Saved entries:
*** Block opens ***
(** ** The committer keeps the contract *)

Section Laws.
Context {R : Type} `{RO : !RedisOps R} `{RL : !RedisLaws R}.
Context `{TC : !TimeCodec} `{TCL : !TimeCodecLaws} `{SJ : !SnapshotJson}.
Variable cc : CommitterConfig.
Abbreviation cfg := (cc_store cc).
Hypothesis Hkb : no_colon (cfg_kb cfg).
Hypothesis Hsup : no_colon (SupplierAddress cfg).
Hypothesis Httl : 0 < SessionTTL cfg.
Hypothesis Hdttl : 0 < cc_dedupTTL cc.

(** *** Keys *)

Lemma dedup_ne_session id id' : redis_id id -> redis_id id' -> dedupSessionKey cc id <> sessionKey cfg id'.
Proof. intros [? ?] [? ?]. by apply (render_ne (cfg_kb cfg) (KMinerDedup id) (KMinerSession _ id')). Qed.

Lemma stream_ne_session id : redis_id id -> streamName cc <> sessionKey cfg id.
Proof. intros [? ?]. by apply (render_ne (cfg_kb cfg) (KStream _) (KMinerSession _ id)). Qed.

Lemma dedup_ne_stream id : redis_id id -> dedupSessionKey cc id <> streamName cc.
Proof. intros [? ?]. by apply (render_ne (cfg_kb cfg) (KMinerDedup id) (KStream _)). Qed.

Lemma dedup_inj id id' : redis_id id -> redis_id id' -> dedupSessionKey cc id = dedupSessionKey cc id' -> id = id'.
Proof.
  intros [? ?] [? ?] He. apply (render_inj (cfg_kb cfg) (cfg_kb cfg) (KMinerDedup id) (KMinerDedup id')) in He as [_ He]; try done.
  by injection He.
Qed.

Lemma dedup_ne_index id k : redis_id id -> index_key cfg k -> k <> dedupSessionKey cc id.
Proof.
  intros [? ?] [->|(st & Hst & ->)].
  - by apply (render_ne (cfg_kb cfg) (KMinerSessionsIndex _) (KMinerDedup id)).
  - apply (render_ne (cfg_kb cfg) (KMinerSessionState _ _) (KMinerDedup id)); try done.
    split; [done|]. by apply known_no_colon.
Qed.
*** Block closes ***
*** Block opens ***
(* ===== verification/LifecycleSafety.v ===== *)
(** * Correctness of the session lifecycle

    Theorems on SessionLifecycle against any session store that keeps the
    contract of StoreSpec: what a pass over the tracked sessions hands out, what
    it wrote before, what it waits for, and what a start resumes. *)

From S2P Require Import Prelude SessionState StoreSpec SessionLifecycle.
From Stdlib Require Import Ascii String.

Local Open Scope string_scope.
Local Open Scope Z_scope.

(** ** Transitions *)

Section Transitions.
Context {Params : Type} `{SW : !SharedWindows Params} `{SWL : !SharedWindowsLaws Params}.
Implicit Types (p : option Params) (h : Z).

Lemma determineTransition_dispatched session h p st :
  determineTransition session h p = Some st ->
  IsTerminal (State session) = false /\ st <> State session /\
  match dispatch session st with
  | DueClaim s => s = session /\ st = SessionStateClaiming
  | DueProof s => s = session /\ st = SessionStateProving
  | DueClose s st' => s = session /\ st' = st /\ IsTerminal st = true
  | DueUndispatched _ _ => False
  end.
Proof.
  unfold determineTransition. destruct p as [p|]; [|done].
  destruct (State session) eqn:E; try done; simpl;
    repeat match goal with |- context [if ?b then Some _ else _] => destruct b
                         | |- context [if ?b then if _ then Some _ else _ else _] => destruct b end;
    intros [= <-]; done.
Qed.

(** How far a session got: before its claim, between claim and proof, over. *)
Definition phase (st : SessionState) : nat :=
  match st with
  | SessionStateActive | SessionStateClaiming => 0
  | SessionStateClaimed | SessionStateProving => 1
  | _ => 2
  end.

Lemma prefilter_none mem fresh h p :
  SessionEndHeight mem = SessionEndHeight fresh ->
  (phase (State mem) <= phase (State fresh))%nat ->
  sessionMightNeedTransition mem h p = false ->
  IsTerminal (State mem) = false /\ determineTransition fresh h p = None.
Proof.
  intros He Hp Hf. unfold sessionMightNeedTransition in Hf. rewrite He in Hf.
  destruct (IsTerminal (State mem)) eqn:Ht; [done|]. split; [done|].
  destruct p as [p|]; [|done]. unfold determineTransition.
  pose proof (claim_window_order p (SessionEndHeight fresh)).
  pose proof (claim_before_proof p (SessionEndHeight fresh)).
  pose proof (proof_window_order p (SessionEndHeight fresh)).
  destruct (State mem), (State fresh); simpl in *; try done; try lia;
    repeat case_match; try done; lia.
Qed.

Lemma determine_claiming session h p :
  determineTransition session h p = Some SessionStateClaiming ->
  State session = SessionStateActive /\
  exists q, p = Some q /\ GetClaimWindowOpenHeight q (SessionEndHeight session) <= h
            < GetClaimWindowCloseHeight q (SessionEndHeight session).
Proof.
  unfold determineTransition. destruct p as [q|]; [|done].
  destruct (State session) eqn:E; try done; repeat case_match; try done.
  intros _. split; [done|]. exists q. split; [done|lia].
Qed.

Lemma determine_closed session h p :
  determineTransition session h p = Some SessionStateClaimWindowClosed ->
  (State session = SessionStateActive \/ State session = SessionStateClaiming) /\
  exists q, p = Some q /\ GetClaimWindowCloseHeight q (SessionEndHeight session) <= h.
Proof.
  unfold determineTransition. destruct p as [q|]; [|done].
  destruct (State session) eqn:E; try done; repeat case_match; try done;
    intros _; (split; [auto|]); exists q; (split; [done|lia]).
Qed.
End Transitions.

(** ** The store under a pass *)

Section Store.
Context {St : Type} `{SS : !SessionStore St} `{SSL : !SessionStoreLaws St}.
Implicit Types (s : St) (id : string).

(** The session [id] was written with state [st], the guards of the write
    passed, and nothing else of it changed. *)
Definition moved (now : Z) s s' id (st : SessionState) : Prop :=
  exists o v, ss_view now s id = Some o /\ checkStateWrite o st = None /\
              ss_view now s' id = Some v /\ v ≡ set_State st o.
*** Block closes ***
*** Block opens ***
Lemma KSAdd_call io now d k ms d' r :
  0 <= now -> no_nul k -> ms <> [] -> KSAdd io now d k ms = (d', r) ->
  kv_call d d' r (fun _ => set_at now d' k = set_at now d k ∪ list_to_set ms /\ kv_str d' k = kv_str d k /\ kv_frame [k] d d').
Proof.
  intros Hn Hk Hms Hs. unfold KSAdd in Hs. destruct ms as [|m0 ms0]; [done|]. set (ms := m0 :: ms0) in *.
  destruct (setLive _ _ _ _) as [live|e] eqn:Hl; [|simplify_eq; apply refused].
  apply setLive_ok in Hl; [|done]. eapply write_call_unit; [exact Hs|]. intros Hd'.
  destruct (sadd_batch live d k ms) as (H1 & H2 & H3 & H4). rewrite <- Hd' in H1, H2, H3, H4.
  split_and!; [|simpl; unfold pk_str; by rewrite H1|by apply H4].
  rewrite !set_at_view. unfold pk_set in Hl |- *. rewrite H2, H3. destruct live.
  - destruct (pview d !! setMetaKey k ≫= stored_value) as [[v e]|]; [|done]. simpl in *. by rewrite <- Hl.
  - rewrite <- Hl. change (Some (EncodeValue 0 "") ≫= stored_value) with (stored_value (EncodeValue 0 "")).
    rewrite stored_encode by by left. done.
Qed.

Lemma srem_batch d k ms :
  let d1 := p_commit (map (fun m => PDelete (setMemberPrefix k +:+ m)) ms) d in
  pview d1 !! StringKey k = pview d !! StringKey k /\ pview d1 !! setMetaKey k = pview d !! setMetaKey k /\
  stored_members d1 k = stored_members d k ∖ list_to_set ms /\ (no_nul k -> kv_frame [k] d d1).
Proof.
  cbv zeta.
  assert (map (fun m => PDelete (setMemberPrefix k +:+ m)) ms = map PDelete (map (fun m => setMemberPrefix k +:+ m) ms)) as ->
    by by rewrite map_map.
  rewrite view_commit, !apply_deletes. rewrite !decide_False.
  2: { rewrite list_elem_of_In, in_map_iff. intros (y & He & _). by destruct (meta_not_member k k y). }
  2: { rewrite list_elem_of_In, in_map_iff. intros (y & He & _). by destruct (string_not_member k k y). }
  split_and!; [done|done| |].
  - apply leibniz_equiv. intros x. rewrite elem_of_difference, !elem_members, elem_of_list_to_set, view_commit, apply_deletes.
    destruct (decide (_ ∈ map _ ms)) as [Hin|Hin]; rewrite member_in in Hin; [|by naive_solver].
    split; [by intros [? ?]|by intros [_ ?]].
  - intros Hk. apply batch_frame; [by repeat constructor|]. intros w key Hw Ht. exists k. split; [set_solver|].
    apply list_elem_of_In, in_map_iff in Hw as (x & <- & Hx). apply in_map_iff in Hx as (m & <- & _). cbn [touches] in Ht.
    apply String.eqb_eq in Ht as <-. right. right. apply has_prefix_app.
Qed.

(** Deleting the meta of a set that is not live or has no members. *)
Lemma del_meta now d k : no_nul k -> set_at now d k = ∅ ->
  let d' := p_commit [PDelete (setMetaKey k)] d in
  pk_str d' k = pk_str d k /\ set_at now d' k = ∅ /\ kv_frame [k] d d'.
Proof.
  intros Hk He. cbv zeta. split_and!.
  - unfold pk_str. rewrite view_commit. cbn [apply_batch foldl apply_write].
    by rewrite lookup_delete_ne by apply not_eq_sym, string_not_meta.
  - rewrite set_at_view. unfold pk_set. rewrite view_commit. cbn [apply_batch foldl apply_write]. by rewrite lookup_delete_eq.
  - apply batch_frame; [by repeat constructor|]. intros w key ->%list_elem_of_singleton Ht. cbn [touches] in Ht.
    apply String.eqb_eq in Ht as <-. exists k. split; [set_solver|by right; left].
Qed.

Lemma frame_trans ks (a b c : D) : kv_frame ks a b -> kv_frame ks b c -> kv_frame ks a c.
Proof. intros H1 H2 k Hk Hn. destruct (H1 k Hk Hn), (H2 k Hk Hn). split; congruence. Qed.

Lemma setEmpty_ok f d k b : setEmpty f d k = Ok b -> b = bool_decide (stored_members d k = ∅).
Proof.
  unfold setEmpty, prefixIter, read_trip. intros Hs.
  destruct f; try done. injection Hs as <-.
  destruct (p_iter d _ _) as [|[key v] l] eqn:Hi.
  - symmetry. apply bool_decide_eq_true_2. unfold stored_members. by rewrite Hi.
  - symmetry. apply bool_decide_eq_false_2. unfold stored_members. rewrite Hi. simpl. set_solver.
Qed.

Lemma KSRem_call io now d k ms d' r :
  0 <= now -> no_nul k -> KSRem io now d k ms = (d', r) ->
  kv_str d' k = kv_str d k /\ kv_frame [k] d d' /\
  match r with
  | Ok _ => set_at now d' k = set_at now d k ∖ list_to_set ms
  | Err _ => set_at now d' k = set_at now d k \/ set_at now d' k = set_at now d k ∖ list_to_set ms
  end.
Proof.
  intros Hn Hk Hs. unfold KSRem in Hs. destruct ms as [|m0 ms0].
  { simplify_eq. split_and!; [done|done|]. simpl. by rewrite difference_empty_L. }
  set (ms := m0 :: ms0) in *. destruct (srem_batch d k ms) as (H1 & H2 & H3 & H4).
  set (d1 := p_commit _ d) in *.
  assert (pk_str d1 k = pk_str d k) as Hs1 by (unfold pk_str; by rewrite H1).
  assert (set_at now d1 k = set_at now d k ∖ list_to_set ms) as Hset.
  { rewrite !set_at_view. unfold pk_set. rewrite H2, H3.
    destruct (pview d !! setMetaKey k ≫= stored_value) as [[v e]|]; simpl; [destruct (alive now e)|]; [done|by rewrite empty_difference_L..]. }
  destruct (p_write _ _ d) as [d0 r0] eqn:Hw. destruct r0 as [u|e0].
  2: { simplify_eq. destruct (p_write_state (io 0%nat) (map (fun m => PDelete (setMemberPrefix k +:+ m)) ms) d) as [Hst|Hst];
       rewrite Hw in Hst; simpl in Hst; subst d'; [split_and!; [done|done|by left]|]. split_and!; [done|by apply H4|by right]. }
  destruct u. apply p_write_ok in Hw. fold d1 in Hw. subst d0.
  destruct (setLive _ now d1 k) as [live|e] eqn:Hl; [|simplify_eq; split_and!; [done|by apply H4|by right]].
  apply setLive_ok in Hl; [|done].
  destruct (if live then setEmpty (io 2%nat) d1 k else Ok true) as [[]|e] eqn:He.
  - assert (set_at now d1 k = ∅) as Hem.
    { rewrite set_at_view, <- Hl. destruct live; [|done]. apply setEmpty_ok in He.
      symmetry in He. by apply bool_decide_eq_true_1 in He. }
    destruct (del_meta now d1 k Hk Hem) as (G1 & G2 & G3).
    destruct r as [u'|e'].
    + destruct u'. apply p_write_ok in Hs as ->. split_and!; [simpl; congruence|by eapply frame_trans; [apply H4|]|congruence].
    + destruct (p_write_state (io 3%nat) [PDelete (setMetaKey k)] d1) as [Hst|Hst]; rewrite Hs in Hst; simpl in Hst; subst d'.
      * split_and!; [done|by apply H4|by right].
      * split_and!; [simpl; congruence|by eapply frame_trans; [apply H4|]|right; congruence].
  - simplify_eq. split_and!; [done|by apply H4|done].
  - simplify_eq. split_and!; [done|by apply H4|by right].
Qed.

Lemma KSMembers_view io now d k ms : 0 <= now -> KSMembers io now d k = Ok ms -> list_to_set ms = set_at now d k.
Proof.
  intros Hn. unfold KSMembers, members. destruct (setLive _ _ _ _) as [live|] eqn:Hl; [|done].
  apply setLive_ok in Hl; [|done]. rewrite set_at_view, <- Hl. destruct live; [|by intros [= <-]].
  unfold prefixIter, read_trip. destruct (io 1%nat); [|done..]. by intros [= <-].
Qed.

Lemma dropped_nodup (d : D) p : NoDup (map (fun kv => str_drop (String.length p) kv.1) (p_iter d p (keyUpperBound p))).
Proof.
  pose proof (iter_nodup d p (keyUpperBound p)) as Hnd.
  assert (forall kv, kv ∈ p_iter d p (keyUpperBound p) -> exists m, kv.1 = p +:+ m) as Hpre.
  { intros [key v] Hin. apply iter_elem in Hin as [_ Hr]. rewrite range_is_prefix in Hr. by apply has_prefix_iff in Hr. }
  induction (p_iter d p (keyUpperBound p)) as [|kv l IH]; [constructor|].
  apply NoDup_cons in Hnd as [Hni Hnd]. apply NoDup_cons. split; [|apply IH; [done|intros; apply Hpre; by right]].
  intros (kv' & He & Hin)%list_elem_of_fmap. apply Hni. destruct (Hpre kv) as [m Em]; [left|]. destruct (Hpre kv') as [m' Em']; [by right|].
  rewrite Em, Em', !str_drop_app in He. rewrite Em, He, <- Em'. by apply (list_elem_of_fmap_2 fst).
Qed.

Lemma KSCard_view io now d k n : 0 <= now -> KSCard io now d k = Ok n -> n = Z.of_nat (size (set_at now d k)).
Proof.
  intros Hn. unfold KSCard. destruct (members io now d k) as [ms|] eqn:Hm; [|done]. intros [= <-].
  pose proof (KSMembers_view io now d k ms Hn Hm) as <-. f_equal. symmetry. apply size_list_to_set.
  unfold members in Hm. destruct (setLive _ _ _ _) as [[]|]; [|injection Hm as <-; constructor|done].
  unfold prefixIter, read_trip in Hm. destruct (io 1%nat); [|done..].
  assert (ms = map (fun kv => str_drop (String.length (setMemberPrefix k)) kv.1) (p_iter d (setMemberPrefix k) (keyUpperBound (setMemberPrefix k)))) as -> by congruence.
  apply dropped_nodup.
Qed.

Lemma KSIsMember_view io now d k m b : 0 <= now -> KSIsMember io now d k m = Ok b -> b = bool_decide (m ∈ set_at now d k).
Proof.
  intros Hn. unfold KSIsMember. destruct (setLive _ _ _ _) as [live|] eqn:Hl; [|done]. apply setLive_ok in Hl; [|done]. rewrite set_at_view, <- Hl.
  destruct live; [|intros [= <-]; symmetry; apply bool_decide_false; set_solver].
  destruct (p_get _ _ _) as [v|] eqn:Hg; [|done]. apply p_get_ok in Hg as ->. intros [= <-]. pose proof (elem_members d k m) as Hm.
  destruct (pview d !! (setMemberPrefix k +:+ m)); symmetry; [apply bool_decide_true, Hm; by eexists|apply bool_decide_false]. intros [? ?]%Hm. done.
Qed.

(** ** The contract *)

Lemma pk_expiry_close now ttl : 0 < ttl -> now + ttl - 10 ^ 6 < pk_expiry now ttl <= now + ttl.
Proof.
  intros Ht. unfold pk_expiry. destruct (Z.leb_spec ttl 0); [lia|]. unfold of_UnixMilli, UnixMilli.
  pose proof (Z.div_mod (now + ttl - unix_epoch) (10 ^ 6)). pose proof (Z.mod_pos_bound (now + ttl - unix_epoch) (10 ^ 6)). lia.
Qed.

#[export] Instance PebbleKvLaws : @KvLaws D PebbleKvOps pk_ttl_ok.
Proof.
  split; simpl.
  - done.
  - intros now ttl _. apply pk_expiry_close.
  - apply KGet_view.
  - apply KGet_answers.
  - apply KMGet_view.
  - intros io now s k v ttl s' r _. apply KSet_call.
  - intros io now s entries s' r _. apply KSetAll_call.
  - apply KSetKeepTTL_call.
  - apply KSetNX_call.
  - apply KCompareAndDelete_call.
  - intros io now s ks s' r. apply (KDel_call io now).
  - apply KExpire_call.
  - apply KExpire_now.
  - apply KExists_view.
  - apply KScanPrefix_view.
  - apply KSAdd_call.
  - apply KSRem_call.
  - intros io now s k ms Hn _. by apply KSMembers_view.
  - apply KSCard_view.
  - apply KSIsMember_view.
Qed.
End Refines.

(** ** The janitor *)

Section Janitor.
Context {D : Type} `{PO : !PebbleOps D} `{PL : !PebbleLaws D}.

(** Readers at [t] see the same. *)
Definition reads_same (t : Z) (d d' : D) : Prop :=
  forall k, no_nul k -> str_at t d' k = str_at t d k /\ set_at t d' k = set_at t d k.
*** Block closes ***
* **WHAT TO PRODUCE**: In the data, count the lines that include the string "length", then give that number and nothing more.

* **OUTPUT BELOW**: 2